Of all the lines below, output only those starting at the one with "(py_range skip (sample_size" and ending at the one with "let r := run_cycle stop_at", both ends included, exactly as written.

Listed records =
════════
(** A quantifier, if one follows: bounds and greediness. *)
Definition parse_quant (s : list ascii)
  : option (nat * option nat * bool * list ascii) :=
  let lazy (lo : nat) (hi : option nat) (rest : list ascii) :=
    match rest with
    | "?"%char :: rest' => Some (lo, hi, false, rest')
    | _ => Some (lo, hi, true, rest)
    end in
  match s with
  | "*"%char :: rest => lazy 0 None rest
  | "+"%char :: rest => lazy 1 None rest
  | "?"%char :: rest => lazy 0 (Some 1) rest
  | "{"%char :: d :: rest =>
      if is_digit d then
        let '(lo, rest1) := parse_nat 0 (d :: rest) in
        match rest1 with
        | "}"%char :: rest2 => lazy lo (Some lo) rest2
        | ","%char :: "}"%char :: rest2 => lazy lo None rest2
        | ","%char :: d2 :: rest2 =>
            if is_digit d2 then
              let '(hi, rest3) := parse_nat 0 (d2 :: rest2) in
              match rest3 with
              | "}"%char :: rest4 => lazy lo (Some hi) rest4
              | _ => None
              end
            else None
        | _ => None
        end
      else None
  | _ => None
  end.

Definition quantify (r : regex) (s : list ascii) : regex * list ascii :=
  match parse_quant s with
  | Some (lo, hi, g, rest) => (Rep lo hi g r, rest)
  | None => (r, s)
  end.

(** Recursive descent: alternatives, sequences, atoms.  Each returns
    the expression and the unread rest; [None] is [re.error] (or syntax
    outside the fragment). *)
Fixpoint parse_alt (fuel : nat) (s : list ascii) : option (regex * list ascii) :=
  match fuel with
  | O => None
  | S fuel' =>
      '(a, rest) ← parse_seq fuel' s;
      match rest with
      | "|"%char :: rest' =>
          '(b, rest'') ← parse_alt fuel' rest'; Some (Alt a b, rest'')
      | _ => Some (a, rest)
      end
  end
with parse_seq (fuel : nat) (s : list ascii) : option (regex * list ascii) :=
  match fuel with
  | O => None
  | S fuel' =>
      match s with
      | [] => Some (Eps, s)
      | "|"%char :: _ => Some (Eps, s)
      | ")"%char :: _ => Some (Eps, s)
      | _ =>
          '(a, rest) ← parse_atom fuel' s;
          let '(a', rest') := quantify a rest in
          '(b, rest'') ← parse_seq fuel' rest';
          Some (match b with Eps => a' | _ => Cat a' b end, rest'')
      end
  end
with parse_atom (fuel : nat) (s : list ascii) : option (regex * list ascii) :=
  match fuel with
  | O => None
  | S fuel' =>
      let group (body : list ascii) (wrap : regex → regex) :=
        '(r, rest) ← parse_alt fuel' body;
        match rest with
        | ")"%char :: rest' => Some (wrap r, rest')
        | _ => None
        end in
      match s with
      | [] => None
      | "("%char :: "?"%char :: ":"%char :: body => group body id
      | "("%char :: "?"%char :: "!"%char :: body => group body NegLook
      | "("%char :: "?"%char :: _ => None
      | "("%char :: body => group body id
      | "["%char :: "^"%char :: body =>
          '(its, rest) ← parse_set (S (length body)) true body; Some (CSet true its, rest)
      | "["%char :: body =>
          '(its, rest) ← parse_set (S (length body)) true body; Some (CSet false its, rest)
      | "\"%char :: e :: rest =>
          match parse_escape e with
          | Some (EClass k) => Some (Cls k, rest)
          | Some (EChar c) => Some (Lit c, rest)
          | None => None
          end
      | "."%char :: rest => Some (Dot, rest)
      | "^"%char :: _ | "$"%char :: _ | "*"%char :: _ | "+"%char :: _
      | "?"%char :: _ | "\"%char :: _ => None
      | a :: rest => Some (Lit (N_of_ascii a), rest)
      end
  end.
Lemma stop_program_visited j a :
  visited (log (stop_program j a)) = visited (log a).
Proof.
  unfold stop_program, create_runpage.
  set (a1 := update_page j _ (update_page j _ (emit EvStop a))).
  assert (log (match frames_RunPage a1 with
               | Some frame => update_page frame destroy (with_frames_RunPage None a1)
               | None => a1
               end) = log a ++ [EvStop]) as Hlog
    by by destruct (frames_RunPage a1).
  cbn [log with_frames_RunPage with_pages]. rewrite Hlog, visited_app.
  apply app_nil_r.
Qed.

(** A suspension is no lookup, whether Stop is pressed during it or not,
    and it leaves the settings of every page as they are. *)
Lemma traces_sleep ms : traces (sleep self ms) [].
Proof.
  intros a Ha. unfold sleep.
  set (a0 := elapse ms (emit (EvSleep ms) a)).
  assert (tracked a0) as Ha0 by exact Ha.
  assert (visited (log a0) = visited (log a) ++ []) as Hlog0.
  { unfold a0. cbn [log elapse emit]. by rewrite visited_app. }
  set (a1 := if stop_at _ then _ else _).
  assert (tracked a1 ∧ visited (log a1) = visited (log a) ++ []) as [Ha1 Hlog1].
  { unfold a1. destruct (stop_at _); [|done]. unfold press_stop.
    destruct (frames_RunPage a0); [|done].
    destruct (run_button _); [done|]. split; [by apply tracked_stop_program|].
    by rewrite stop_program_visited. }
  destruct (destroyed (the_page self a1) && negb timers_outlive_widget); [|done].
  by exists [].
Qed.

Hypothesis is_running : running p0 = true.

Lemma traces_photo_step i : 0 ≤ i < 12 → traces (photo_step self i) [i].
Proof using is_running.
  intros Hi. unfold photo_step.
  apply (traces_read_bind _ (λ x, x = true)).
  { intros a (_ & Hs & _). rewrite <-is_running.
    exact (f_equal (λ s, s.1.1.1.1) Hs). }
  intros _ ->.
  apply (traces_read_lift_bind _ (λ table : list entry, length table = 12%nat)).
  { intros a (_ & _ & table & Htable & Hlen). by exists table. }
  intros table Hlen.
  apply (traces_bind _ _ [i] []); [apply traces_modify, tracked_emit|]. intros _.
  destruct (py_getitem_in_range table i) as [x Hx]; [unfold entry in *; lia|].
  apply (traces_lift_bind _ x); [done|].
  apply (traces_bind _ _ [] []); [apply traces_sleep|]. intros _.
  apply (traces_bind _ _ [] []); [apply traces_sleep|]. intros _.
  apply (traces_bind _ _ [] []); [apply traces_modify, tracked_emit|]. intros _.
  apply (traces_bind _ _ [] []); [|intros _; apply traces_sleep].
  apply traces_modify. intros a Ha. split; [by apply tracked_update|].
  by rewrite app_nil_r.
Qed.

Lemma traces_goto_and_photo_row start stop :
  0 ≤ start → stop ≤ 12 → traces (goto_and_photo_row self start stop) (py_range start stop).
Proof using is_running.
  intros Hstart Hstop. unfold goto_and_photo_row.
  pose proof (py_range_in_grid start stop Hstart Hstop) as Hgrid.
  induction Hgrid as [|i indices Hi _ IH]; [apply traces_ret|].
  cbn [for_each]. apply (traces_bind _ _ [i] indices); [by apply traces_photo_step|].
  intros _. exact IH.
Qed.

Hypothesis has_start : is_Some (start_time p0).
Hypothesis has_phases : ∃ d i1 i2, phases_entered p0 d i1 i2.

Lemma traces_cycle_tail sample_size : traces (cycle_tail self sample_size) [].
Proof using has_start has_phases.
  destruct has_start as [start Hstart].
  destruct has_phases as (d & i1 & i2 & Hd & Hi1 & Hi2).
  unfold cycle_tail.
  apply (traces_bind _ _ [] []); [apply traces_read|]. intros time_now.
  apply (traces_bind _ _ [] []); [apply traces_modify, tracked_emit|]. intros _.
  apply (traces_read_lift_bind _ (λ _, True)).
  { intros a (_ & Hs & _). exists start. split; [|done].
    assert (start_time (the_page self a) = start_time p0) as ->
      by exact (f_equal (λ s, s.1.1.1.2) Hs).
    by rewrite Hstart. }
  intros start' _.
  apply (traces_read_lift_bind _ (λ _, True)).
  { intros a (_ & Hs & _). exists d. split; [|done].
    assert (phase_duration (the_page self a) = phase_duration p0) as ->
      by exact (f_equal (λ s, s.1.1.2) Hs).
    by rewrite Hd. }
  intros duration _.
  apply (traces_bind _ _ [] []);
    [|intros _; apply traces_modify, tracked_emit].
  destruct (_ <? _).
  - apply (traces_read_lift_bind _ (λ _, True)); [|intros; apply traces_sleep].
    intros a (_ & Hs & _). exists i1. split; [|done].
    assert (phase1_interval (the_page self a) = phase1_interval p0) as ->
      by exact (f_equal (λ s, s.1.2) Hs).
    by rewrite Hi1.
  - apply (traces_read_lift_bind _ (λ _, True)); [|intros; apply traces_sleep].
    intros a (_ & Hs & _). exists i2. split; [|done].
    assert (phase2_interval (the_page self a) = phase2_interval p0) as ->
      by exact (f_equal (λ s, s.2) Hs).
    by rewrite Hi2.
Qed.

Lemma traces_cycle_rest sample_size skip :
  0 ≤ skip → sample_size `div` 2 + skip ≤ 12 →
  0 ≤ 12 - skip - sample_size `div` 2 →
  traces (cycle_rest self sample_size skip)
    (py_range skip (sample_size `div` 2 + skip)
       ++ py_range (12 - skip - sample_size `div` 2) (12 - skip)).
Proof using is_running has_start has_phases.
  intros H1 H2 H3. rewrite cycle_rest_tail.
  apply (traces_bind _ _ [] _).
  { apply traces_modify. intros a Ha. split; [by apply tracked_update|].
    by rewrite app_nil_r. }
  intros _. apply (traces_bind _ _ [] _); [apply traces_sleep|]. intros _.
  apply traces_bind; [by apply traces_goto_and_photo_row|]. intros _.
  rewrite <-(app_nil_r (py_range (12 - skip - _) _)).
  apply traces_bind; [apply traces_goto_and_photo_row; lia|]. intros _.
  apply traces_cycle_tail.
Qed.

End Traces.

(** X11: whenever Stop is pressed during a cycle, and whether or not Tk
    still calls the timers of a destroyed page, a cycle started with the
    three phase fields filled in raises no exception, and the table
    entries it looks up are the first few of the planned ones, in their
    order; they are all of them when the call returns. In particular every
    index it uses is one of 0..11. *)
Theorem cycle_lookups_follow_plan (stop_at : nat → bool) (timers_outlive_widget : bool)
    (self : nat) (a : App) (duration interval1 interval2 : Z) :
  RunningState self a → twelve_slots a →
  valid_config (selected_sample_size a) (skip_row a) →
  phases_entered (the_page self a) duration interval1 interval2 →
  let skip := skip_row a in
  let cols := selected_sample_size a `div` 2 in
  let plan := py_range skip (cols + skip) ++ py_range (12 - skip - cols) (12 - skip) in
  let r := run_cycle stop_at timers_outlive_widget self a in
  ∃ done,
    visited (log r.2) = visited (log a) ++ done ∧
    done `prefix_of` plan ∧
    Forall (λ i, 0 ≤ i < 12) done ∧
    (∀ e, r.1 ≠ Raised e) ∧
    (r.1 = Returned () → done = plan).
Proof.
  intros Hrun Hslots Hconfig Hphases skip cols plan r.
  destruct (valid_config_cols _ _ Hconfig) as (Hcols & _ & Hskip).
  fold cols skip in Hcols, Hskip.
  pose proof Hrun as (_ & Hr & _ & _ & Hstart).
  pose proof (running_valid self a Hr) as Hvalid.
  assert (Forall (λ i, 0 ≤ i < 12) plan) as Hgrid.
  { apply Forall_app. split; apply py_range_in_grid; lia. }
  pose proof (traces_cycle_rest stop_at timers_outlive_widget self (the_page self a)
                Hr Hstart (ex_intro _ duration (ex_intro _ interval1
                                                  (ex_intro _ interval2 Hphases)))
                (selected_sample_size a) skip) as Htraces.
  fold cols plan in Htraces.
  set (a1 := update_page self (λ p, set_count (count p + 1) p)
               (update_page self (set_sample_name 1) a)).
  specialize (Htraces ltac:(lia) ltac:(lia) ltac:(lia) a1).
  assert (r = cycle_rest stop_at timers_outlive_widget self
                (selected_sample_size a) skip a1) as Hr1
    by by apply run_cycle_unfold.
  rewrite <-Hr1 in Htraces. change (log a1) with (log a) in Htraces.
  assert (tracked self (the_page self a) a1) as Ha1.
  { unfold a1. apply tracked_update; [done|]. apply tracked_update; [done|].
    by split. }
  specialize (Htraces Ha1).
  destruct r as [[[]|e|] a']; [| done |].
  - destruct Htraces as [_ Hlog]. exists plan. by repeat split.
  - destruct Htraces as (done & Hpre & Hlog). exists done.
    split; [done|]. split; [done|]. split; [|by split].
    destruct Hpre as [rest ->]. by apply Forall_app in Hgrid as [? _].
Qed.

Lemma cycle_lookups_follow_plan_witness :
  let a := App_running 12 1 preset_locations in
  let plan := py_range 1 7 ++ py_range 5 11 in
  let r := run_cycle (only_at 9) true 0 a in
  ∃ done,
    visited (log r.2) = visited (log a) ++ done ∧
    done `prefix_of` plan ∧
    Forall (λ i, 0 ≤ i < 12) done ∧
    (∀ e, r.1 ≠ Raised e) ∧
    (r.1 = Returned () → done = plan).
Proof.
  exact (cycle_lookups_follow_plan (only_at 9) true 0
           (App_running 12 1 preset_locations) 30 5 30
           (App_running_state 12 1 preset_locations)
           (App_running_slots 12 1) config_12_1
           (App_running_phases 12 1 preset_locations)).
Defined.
════════
Solution for this exercise =
    (py_range skip (sample_size `div` 2 + skip)
       ++ py_range (12 - skip - sample_size `div` 2) (12 - skip)).
Proof using is_running has_start has_phases.
  intros H1 H2 H3. rewrite cycle_rest_tail.
  apply (traces_bind _ _ [] _).
  { apply traces_modify. intros a Ha. split; [by apply tracked_update|].
    by rewrite app_nil_r. }
  intros _. apply (traces_bind _ _ [] _); [apply traces_sleep|]. intros _.
  apply traces_bind; [by apply traces_goto_and_photo_row|]. intros _.
  rewrite <-(app_nil_r (py_range (12 - skip - _) _)).
  apply traces_bind; [apply traces_goto_and_photo_row; lia|]. intros _.
  apply traces_cycle_tail.
Qed.

End Traces.

(** X11: whenever Stop is pressed during a cycle, and whether or not Tk
    still calls the timers of a destroyed page, a cycle started with the
    three phase fields filled in raises no exception, and the table
    entries it looks up are the first few of the planned ones, in their
    order; they are all of them when the call returns. In particular every
    index it uses is one of 0..11. *)
Theorem cycle_lookups_follow_plan (stop_at : nat → bool) (timers_outlive_widget : bool)
    (self : nat) (a : App) (duration interval1 interval2 : Z) :
  RunningState self a → twelve_slots a →
  valid_config (selected_sample_size a) (skip_row a) →
  phases_entered (the_page self a) duration interval1 interval2 →
  let skip := skip_row a in
  let cols := selected_sample_size a `div` 2 in
  let plan := py_range skip (cols + skip) ++ py_range (12 - skip - cols) (12 - skip) in
  let r := run_cycle stop_at timers_outlive_widget self a in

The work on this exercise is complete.